Problem 1.1

I’m preparing to go back on the software job market, and to sharpen my skills I’m going back through books I initially worked through as a novice. I’ve got over a decade more experience now, and so I want to approach these problems as a seasoned developer – to try and find something more interesting than just solutions to problems that could be uncovered in half an hour.

To begin, I’m starting with Cracking the Coding Interview, by Gayle Laakmann McDowell.

“Problem 1.1 Implement an algorithm to determine if a string has all unique characters. What if you cannot use additional data structures?”

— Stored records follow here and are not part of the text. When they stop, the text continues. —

(** * occtx: the context storage and state engine

    A shallow embedding of the Go packages [internal/config] (path
    resolution) and [internal/context] (formats, state store, context
    manager) and, of package [cmd], of the command dispatch and the import,
    export and show commands, over a small model of the [os], [strings],
    [path/filepath], [time] and [encoding/json] packages they call.

    Go strings are byte sequences; they are Rocq [string]s (one [ascii] per
    byte).  The filesystem is a finite map from absolute, clean paths to
    nodes.  Every operation of the manager runs in a state-and-error monad
    whose state is the filesystem and which also records, in order, every
    filesystem call made. *)

From Stdlib Require Import String Ascii List ZArith NArith Lia Bool.
From stdpp Require Import base option gmap strings list sorting.

Import ListNotations.
Local Open Scope stdpp_scope.

(** ** Package [strings] *)

Module strings.

Definition nl : ascii := "010"%char.
Definition LF : string := String nl EmptyString.

(** [strings.HasPrefix(s, prefix)] *)
Definition HasPrefix (s pre : string) : bool := String.prefix pre s.

(** [strings.Contains(s, substr)] *)
Fixpoint Contains (s sub : string) : bool :=
  String.prefix sub s ||
  match s with
  | EmptyString => false
  | String _ s' => Contains s' sub
  end.

(** [strings.HasSuffix(s, suffix)] *)
Fixpoint HasSuffix (s suf : string) : bool :=
  String.eqb s suf ||
  match s with
  | EmptyString => false
  | String _ s' => HasSuffix s' suf
  end.

(** [strings.TrimSuffix(s, suffix)]: [s] without the trailing [suffix],
    or [s] itself when it does not end with it. *)
Fixpoint TrimSuffix (s suf : string) : string :=
  if String.eqb s suf then EmptyString
  else match s with
       | EmptyString => EmptyString
       | String c s' => String c (TrimSuffix s' suf)
       end.

(** [strings.Split(s, sep)] for a one-byte separator. *)
Fixpoint Split (s : string) (sep : ascii) : list string :=
  match s with
  | EmptyString => [EmptyString]
  | String c s' =>
      if Ascii.eqb c sep then EmptyString :: Split s' sep
      else match Split s' sep with
           | l :: ls => String c l :: ls
           | [] => [String c EmptyString]
           end
  end.

(** [strings.Join(elems, sep)] *)
Definition Join (elems : list string) (sep : string) : string :=
  String.concat sep elems.

(** White space as [unicode.IsSpace] defines it, on the UTF-8 encoding:
    one-byte runes, then U+0085 and U+00A0, then the three-byte ones. *)
Definition ascii_space (c : ascii) : bool :=
  match N_of_ascii c with
  | 9 | 10 | 11 | 12 | 13 | 32 => true
  | _ => false
  end%N.

Definition latin1_space (c1 c2 : ascii) : bool :=
  match N_of_ascii c1, N_of_ascii c2 with
  | 194, 133 | 194, 160 => true
  | _, _ => false
  end%N.

Definition wide_space (c1 c2 c3 : ascii) : bool :=
  match N_of_ascii c1, N_of_ascii c2, N_of_ascii c3 with
  | 225, 154, 128 => true
  | 226, 128, n => (128 <=? n)%N && (n <=? 138)%N
                   || (n =? 168)%N || (n =? 169)%N || (n =? 175)%N
  | 226, 129, 159 => true
  | 227, 128, 128 => true
  | _, _, _ => false
  end%N.

Fixpoint TrimLeftSpace (s : string) : string :=
  match s with
  | EmptyString => s
  | String c1 s1 =>
      if ascii_space c1 then TrimLeftSpace s1
      else match s1 with
           | EmptyString => s
           | String c2 s2 =>
               if latin1_space c1 c2 then TrimLeftSpace s2
               else match s2 with
                    | EmptyString => s
                    | String c3 s3 =>
                        if wide_space c1 c2 c3 then TrimLeftSpace s3 else s
                    end
           end
  end.

Definition all_space (s : string) : bool :=
  String.eqb (TrimLeftSpace s) EmptyString.

Fixpoint TrimRightSpace (s : string) : string :=
  if all_space s then EmptyString
  else match s with
       | EmptyString => EmptyString
       | String c s' => String c (TrimRightSpace s')
       end.

(** [strings.TrimSpace(s)] *)
Definition TrimSpace (s : string) : string :=
  TrimRightSpace (TrimLeftSpace s).

End strings.

(** ** Package [path/filepath], on clean slash-separated paths *)

Module filepath.

Definition sep : ascii := "/"%char.

(** [filepath.Join(dir, elem)] for a clean non-root [dir] and an [elem]
    that is one path element: the two joined by one separator. *)
Definition Join (dir elem : string) : string := dir +:+ "/" +:+ elem.

(** The prefixes of [s] that end just before a separator, shortest first;
    [pre] is what was read so far. *)
Fixpoint cuts (pre s : string) : list string :=
  match s with
  | EmptyString => []
  | String c s' =>
      if Ascii.eqb c sep
      then match pre with
           | EmptyString => cuts (String c EmptyString) s'
           | _ => pre :: cuts (pre +:+ String c EmptyString) s'
           end
      else cuts (pre +:+ String c EmptyString) s'
  end.

(** The chain of parents of a clean path, nearest first:
    [parents "/a/b/c" = ["/a/b"; "/a"]]. *)
Definition parents (p : string) : list string :=
  reverse (cuts EmptyString p).

(** [filepath.Dir(path)] on a clean path. *)
Definition Dir (p : string) : string :=
  match parents p with
  | d :: _ => d
  | [] => if strings.HasPrefix p "/" then "/" else "."
  end.

End filepath.

(** ** Package [time]: the wall clock and the layout used by the manager *)

Module time.

Record Time := mkTime
  { year : nat; month : nat; day : nat;
    hour : nat; minute : nat; second : nat }.

Definition digit (n : nat) : ascii :=
  ascii_of_nat (48 + n mod 10).

Definition pad2 (n : nat) : string :=
  String (digit (n / 10)) (String (digit n) EmptyString).

Definition pad4 (n : nat) : string :=
  String (digit (n / 1000)) (String (digit (n / 100)) (pad2 n)).

(** [t.Format("2006-01-02 15:04:05")] *)
Definition Format (t : Time) : string :=
  pad4 (year t) +:+ "-" +:+ pad2 (month t) +:+ "-" +:+ pad2 (day t)
  +:+ " " +:+ pad2 (hour t) +:+ ":" +:+ pad2 (minute t)
  +:+ ":" +:+ pad2 (second t).

End time.

(** ** Package [os]: a filesystem of files and directories *)

Module os.

Inductive node :=
| File (data : string)
| Directory.

Inductive errno := ENOENT | EISDIR | ENOTDIR | ENOTEMPTY | EINVAL.

(** The filesystem calls the engine makes, as they are recorded. *)
Inductive call :=
| SysStat (path : string)
| SysReadFile (path : string)
| SysWriteFile (path data : string)
| SysRename (oldpath newpath : string)
| SysRemove (path : string)
| SysMkdirAll (path : string)
| SysReadDir (path : string).

Record DirEntry := mkDirEntry { Name : string; IsDir : bool }.

Definition is_directory (n : node) : bool :=
  match n with Directory => true | File _ => false end.

(** [p] names a directory; the root always does. *)
Definition dir_exists (fs : gmap string node) (p : string) : bool :=
  String.eqb p "/" ||
  match fs !! p with Some Directory => true | _ => false end.

Fixpoint strip_prefix (pre s : string) : option string :=
  match pre, s with
  | EmptyString, _ => Some s
  | String a pre', String b s' =>
      if Ascii.eqb a b then strip_prefix pre' s' else None
  | String _ _, EmptyString => None
  end.

(** One path element, as a directory holds them. *)
Definition is_element (n : string) : bool :=
  negb (String.eqb n EmptyString) && negb (strings.Contains n "/")
  && negb (String.eqb n ".") && negb (String.eqb n "..").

The first part of this question is straightforward to do with a hash map. In fact, it’s so straightforward that generative AI can get you most of the way towards the answer.

// Solution1A is a straightforward attempt to solve the problem with a hashmap.
func Solution1A(s string) bool {  
  seen := make(map[rune]bool)  
  for _, r := range s {  
   if seen[r] {  
    return false  
   }  
   seen[r] = true  
  }  
  return true  
}

Benchmarking

This wouldn’t be a fun exploration of the problem if we didn’t include some benchmarks. Suppose this uniqueness-detecting algorithm were in a location critical to performance. How well do we do, and can we do any better?

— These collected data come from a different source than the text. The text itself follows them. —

(** C10 as stated fails: a text of spaces has fewer than two non-empty
    lines and is no final answer, and the error is the [ValueError]. *)
Lemma blank_text_is_malformed :
  nonempty_lines Examples.blank_text = [Examples.blank_text]
  /\ startswith Examples.blank_text "Final Answer" = false
  /\ get_action_and_input Examples.blank_text
       = Raise (ValueError no_action_input_msg)
  /\ get_action_and_input Examples.blank_text <> Raise IndexError.
Proof. repeat split; vm_compute; congruence. Qed.

End ParserFacts.

(** ** The agent loop *)

Section LoopFacts.
Import PyStr MRKL.

(** Running [k + m] passes is running [k] passes and, if the loop is
    still going, [m] more from where it stands. *)
Lemma while_true_app (k m : nat) (self : MRKLAgent) (t q : string)
    (w : world) :
  while_true (k + m) self t q w
  = match while_true k self t q w with
    | (OK (Running q'), w') => while_true m self t q' w'
    | other => other
    end.
Proof.
  revert q w. induction k as [|k IH]; intros q w; [reflexivity|].
  cbn [Nat.add while_true]. unfold bind.
  destruct (loop_body self t q w) as [[[answer|q']|e] w']; try reflexivity.
  apply IH.
Qed.

(** One pass in which the model names an action other than
    [Final Answer]. *)
Lemma loop_body_act (self : MRKLAgent) (t q : string) (w : world)
    (llm_output : string) (rest : list string) (action action_input : string) :
  prompt_node self (calls w) t = llm_output :: rest ->
  get_action_and_input llm_output = OK (action, action_input) ->
  action <> "Final Answer" ->
  loop_body self t q w
  = match tool_map self !! action with
    | None =>
        (Raise (KeyError action),
         {| calls := S (calls w); trace := trace w ++ [Prompted t] |})
    | Some next_pipeline =>
        let w' := {| calls := S (calls w);
                     trace := (trace w ++ [Prompted t])
                              ++ [Invoked action action_input] |} in
        match next_pipeline action_input !! "output" with
        | Some observation => (OK (Running (q +:+ observation)), w')
        | None => (Raise (KeyError "output"), w')
        end
    end.
Proof.
  intros Hpred Hparse Hact.
  unfold loop_body, bind, call_prompt_node, lift, first. rewrite Hpred, Hparse.
  apply String.eqb_neq in Hact. rewrite Hact.
  unfold getitem. destruct (tool_map self !! action) as [p|]; [|reflexivity].
  unfold call_pipeline. cbn [calls trace].
  now destruct (p action_input !! "output").
Qed.

(** Every pass sends the template once, whatever else it does. *)
Lemma loop_body_prompts (self : MRKLAgent) (t q : string) (w : world) :
  prompts (trace (snd (loop_body self t q w))) = prompts (trace w) ++ [t].
Proof.
  unfold loop_body, bind, call_prompt_node, lift, prompts.
  destruct (first _) as [llm_output|e]; cbn [snd trace];
    [|now rewrite omap_app].
  destruct (get_action_and_input llm_output) as [[action action_input]|e];
    cbn [snd trace]; [|now rewrite omap_app].
  destruct (String.eqb action "Final Answer"); cbn [ret snd trace];
    [now rewrite omap_app|].
  destruct (getitem (tool_map self) action) as [p|e]; cbn [snd trace];
    [|now rewrite omap_app].
  unfold call_pipeline. cbn [calls trace].
  destruct (getitem (p action_input) "output"); cbn [ret snd trace];
    rewrite !omap_app; cbn; now rewrite app_nil_r.
Qed.

Lemma while_true_prompts (fuel : nat) (self : MRKLAgent) (t q : string)
    (w : world) :
  exists k, k <= fuel
    /\ prompts (trace (snd (while_true fuel self t q w)))
       = prompts (trace w) ++ repeat t k.
Proof.
  revert q w. induction fuel as [|fuel IH]; intros q w.
  - exists 0. split; [lia|]. cbn. now rewrite app_nil_r.
  - cbn [while_true]. unfold bind.
    pose proof (loop_body_prompts self t q w) as Hbody.
    destruct (loop_body self t q w) as [[[answer|q']|e] w']; cbn [snd] in *.
    + exists 1. split; [lia|]. cbn [ret snd]. exact Hbody.
    + destruct (IH q' w') as (k & Hk & Hprompts). exists (S k).
      split; [lia|]. rewrite Hprompts, Hbody, <- app_assoc. reflexivity.
    + exists 1. split; [lia|]. exact Hbody.
Qed.

(** C1 as the code has it.  When a pass of the loop gets an action other
    than [Final Answer] from the model, finds its tool and gets an
    observation from it, the tool has been invoked once, with the action
    input, and the working [query] of [run] is the one before with the
    observation, and nothing else, concatenated at its end. *)
Theorem observation_appended (fuel : nat) (self : MRKLAgent)
    (query0 q : string) (w0 w : world) (llm_output : string)
    (rest : list string) (action action_input : string)
    (next_pipeline : Pipeline) (observation : string) :
  run fuel self query0 w0 = (OK (Running q), w) ->
  prompt_node self (calls w) (template query0) = llm_output :: rest ->
  get_action_and_input llm_output = OK (action, action_input) ->
  action <> "Final Answer" ->
  tool_map self !! action = Some next_pipeline ->
  next_pipeline action_input !! "output" = Some observation ->
  exists w',
    run (S fuel) self query0 w0 = (OK (Running (q +:+ observation)), w')
    /\ invocations (trace w')
       = invocations (trace w) ++ [(action, action_input)].
Proof.
  intros Hrun Hpred Hparse Hact Htool Hobs.
  unfold run in *. rewrite <- Nat.add_1_r, while_true_app, Hrun.
  cbn [while_true]. unfold bind.
  rewrite (loop_body_act _ _ _ _ _ _ _ _ Hpred Hparse Hact), Htool.
  cbn zeta. rewrite Hobs. eexists. split; [reflexivity|].
  unfold invocations. cbn [trace]. rewrite !omap_app. cbn.
  now rewrite app_nil_r.
Qed.

Lemma observation_appended_witness :
  exists w',
    run 1 Examples.calc_agent "What is 2+2?" start
      = (OK (Running ("What is 2+2?" +:+ "4")), w')
    /\ invocations (trace w')
       = invocations (trace start) ++ [("Calculator", "2+2")].
Proof.
  apply (observation_appended 0 Examples.calc_agent "What is 2+2?"
           "What is 2+2?" start start Examples.calculator_call []
           "Calculator" "2+2" Examples.calculator "4");
    try reflexivity.
  discriminate.
Defined.

(** C1 as stated fails: after the calculator has answered 4, the prompt
    of the next call of the model is the prompt of the first call and has
    no 4 in it; and the working query has the observation at its end but
    neither the name of the action nor its input. *)
Lemma next_prompt_ignores_observation :
  exists p1 p2 w,
    run 2 Examples.calc_agent "What is 2+2?" start = (OK (Returned "4"), w)
    /\ trace w = [Prompted p1; Invoked "Calculator" "2+2"; Prompted p2]
    /\ p2 = p1
    /\ contains p2 "4" = false
    /\ fst (run 1 Examples.calc_agent "What is 2+2?" start)
       = OK (Running "What is 2+2?4")
    /\ contains "What is 2+2?4" "Calculator" = false
    /\ contains "What is 2+2?4" "2+24" = false.
Proof.
  exists (template "What is 2+2?"), (template "What is 2+2?").
  eexists. repeat split; vm_compute; reflexivity.
Qed.

(** C2 as the code has it.  The prompt that [run] assembles, and sends at
    its first call of the model, is made of the fixed preamble, a catalogue
    with one line [name: description] for each tool of the list written in
    [run] itself (Calculator and Search), the format instructions that name
    the tools of that catalogue, the original query and the scratchpad as
    it stands when the prompt is assembled, with blank lines between the
    parts.  The tools in the agent's [tool_map] have no part in it. *)
Theorem prompt_composition (fuel : nat) (self : MRKLAgent) (query : string) :
  let agent_scratchpad := "" in
  let catalog :=
    "Calculator: useful for when you need to answer questions about math"
    +:+ str nl +:+
    "Search: useful for when you need to answer questions about current events. You should ask targeted questions" in
  let prompt :=
    prefix +:+ str nl +:+ str nl +:+
    catalog +:+ str nl +:+ str nl +:+
    format_instructions +:+ str nl +:+ str nl +:+
    "Begin!" +:+ str nl +:+
    "Question: " +:+ query +:+ str nl +:+
    "Thought: " +:+ agent_scratchpad +:+ str nl +:+
    "        " in
  head (prompts (trace (snd (run (S fuel) self query start)))) = Some prompt
  /\ catalog
       = join (str nl) (map (fun t => name t +:+ ": " +:+ description t) tools)
  /\ map name tools = ["Calculator"; "Search"]
  /\ contains format_instructions
       ("one of [" +:+ join ", " (map name tools) +:+ "]") = true.
Proof.
  intros agent_scratchpad catalog prompt.
  assert (Ht : template query = prompt) by reflexivity.
  split; [|split; [|split]]; try reflexivity.
  unfold run. rewrite Ht. cbn [while_true]. unfold bind.
  pose proof (loop_body_prompts self prompt query start) as Hbody.
  destruct (loop_body self prompt query start) as [[[answer|q']|e] w'];
    cbn [snd ret] in *.
  - now rewrite Hbody.
  - destruct (while_true_prompts fuel self prompt q' w') as (k & _ & H).
    rewrite H, Hbody. reflexivity.
  - now rewrite Hbody.
Qed.

(** C2 as stated fails: the agent whose registry holds the weather tool
    alone advertises the calculator and the search, and no weather tool. *)
Lemma catalog_ignores_registry :
  exists p,
    tool_map Examples.forecast_agent = {[ "Weather" := Examples.forecast ]}
    /\ prompts (trace (snd (run 1 Examples.forecast_agent "Rain today?" start)))
       = [p]
    /\ contains p "Weather" = false
    /\ contains p "Calculator: " = true
    /\ contains p "Search: " = true.
Proof.
  exists (template "Rain today?"). repeat split; vm_compute; reflexivity.
Qed.

(** C6 as stated fails: the action [Final Answer] of the lines
    [Action: Final Answer] and [Action Input: 42] has no entry in the
    registry, and [run] returns [42]: the name is taken for the final answer
    before the registry is looked at. *)
Lemma final_answer_action_is_not_looked_up :
  nonempty_lines Reading.final_as_action
    = ["Action: " +:+ "Final Answer"; "Action Input: " +:+ "42"]
  /\ get_action_and_input Reading.final_as_action = OK ("Final Answer", "42")
  /\ tool_map Reading.unshadowed_agent !! "Final Answer" = None
  /\ exists w,
       run 1 Reading.unshadowed_agent "What is 6 times 7?" start
         = (OK (Returned "42"), w)
       /\ invocations (trace w) = [].
Proof.
  repeat split; try (vm_compute; reflexivity).
  eexists. split; vm_compute; reflexivity.
Qed.

(** C6 as the code has it.  When the loop is at a pass in which the model
    names an action, other than [Final Answer], that has no entry in
    [tool_map], [run]
    raises [KeyError] for that action: whatever the number of passes still
    allowed, the error is the result of [run], no tool has been invoked
    since, and the model has not been called again. *)
Theorem unknown_tool (fuel more : nat) (self : MRKLAgent)
    (query0 q : string) (w0 w : world) (llm_output : string)
    (rest : list string) (action action_input : string) :
  run fuel self query0 w0 = (OK (Running q), w) ->
  prompt_node self (calls w) (template query0) = llm_output :: rest ->
  get_action_and_input llm_output = OK (action, action_input) ->
  action <> "Final Answer" ->
  tool_map self !! action = None ->
  exists w',
    run (fuel + S more) self query0 w0 = (Raise (KeyError action), w')
    /\ invocations (trace w') = invocations (trace w)
    /\ prompts (trace w') = prompts (trace w) ++ [template query0].
Proof.
  intros Hrun Hpred Hparse Hact Htool.
  unfold run in *. rewrite while_true_app, Hrun.
  cbn [while_true]. unfold bind.
  rewrite (loop_body_act _ _ _ _ _ _ _ _ Hpred Hparse Hact), Htool.
  eexists. split; [reflexivity|].
  unfold invocations, prompts. cbn [trace]. rewrite !omap_app. cbn.
  split; [now rewrite app_nil_r | reflexivity].
Qed.

Lemma unknown_tool_witness :
  exists w',
    run (0 + 3) Examples.no_weather_agent "Rain in Paris?" start
      = (Raise (KeyError "Weather"), w')
    /\ invocations (trace w') = invocations (trace start)
    /\ prompts (trace w')
       = prompts (trace start) ++ [template "Rain in Paris?"].
Proof.
  apply (unknown_tool 0 2 Examples.no_weather_agent "Rain in Paris?"
           "Rain in Paris?" start start Examples.weather_call []
           "Weather" "Paris");
    try reflexivity.
  discriminate.
Defined.

End LoopFacts.

(** ** The schema generator *)

Section ServiceFacts.
Import PyStr Service.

So we need some test data. Ideally test data for benchmarking reflects actual call patterns. Since the input data are strings, the main properties of the input that matter for performance are:

the distribution of string lengths,
the set of possible characters, and
the distribution of characters.

Possible length distributions:

All the same
Uniform in a range
Poisson distribution (English word lengths appear to have this distribution)
1. https://www.sciencedirect.com/science/article/abs/pii/0378375886901692

Possible character sets:

All-caps letters (26 possibilities)
Upper and lowercase letters (52 possibilities)
All printable ASCII (95 possibilities)
All Unicode characters as of Unicode 16.0 (155,063 possibilities)

Possible character distributions:

Uniform distribution
Pareto distribution (similar to actual text?)

Like with any good optimization problem, different choices here may result in different optimal solutions. Some may even completely eliminate certain solutions.

To start, we’ll go with:

All strings are of length 12
All characters are printable ASCII
All characters are equally likely

Twelve is a nice number of characters to begin with as approximately half of all strings will have a repeated character. Using the birthday problem formula, we can see:

95!
---        x 95^12 ~= 0.484
(95-12)!

For the benchmark we’ll generate 1,024 random strings, and cycle through evaluating them.

const (  
  n     = 1 << 10  
  nMask = n - 1  
)  

func BenchmarkSolution1(b *testing.B) {  
  rng := rand.New(rand.NewSource(time.Now().UnixNano()))  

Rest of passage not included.